---------- DATA EXCERPTS
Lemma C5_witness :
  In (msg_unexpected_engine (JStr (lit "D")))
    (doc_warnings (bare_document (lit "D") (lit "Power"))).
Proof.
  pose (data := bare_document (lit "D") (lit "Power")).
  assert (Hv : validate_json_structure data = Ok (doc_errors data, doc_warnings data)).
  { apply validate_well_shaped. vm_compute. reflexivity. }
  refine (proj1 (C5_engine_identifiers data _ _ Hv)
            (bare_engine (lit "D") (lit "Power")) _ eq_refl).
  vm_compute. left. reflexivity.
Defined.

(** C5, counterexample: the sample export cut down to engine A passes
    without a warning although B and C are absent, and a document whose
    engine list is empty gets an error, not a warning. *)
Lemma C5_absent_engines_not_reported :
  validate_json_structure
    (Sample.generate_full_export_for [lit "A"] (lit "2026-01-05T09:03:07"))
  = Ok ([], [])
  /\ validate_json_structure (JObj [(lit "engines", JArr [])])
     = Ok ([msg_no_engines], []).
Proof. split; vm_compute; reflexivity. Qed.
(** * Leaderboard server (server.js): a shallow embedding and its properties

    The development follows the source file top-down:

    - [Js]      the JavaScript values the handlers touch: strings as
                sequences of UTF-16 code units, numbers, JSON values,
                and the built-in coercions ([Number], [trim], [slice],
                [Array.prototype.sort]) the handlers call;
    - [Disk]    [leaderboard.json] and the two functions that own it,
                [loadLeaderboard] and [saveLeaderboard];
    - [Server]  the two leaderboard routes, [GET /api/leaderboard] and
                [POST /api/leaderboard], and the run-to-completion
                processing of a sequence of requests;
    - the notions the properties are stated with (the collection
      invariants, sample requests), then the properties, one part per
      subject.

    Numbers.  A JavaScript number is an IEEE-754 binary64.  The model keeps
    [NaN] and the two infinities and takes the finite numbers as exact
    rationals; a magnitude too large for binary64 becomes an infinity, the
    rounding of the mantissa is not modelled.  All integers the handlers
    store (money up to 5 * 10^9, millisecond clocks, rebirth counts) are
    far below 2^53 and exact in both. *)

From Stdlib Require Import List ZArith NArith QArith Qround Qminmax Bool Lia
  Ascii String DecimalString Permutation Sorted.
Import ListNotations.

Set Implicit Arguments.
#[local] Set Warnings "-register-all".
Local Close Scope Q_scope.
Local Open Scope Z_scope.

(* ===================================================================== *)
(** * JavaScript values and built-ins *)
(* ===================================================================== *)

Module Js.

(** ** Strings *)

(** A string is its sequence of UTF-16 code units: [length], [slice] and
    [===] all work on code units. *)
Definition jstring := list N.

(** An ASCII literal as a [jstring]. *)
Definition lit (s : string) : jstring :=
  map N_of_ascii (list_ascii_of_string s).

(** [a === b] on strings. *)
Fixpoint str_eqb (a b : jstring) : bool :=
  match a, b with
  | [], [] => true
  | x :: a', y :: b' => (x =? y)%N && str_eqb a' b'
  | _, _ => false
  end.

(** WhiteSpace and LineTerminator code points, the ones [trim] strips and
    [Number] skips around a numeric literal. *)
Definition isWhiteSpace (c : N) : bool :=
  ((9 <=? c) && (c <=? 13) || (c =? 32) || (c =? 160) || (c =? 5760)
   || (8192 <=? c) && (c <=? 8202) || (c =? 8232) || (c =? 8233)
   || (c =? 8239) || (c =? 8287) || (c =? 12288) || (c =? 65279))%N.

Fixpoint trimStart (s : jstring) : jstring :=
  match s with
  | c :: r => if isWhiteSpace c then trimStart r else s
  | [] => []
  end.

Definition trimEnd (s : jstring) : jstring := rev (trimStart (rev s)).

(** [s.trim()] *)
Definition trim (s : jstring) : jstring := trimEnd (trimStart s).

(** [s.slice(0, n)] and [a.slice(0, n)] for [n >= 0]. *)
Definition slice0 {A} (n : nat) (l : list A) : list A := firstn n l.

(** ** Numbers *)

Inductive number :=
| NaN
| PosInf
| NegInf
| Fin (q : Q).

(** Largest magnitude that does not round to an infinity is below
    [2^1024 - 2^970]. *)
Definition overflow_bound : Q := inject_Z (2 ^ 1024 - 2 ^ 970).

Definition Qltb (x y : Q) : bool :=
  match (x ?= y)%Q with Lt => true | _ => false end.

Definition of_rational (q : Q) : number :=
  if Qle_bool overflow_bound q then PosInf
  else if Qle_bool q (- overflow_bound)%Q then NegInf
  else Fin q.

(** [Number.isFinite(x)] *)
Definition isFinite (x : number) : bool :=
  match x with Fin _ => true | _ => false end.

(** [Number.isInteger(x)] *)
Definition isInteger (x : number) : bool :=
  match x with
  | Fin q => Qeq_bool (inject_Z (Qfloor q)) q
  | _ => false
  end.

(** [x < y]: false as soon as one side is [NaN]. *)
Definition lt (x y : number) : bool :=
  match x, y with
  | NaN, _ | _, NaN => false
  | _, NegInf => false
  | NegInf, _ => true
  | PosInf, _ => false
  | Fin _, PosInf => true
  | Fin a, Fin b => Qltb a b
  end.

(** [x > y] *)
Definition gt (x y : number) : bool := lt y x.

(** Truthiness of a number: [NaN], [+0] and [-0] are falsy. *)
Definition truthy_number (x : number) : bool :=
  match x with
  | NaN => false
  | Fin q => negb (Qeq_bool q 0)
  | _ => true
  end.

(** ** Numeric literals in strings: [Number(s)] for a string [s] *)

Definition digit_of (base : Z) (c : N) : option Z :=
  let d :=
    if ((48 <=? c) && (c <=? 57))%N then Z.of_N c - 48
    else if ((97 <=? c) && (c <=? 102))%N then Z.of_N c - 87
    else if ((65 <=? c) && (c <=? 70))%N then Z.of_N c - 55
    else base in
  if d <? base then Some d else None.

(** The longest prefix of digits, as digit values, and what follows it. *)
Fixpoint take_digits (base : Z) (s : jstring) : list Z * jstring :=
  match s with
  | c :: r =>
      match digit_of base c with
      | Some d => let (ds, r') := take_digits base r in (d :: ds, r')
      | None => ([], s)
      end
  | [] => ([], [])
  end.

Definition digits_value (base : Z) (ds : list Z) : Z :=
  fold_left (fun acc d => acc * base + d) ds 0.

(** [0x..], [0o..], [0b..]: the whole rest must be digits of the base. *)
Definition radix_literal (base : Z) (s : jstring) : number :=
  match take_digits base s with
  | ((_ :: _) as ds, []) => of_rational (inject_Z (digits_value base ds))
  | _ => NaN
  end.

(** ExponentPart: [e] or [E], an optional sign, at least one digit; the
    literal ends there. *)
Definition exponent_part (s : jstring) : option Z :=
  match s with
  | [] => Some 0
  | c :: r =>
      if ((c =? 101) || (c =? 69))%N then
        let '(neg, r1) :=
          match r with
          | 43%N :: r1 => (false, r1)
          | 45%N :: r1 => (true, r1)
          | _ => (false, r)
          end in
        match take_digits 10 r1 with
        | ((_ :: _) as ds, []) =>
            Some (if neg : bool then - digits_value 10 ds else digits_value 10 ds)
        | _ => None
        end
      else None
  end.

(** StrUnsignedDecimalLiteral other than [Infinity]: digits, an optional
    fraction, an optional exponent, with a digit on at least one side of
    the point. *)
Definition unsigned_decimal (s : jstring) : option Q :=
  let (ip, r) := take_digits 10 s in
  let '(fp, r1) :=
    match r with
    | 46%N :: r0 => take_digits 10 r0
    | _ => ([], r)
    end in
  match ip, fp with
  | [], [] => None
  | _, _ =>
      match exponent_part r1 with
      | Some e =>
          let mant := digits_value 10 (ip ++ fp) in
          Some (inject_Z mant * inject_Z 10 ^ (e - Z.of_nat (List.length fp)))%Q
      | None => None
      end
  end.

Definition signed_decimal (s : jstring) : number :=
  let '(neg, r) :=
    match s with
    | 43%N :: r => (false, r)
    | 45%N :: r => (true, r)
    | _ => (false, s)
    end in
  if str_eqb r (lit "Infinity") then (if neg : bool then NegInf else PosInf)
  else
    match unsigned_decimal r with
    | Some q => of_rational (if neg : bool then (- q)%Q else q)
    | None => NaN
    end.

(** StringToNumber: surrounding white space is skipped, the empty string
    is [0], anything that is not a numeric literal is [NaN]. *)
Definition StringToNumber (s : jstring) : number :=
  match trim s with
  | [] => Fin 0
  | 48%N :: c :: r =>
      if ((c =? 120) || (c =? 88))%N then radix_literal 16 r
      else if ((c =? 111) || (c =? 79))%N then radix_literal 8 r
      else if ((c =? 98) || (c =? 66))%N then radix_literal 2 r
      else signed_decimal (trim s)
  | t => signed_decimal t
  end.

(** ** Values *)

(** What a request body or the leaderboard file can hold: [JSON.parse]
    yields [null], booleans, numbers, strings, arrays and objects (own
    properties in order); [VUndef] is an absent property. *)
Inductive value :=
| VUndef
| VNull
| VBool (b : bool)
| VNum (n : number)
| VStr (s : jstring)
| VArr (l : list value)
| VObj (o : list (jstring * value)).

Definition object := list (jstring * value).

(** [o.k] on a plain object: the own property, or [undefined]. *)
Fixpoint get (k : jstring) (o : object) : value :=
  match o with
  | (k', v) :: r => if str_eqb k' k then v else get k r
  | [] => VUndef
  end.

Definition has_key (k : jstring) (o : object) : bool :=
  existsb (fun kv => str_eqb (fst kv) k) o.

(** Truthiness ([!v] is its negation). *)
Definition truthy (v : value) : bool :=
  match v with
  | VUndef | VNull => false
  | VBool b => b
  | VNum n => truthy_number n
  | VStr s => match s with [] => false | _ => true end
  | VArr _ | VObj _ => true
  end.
--------------------
| WHAT THE EXERCISE ASKS |
Give an exact copy of every line from the one holding "false | _ => true end" through the end of the records, both included, and no other lines.

| REPLY |
  | VStr s => match s with [] => false | _ => true end
  | VArr _ | VObj _ => true
  end.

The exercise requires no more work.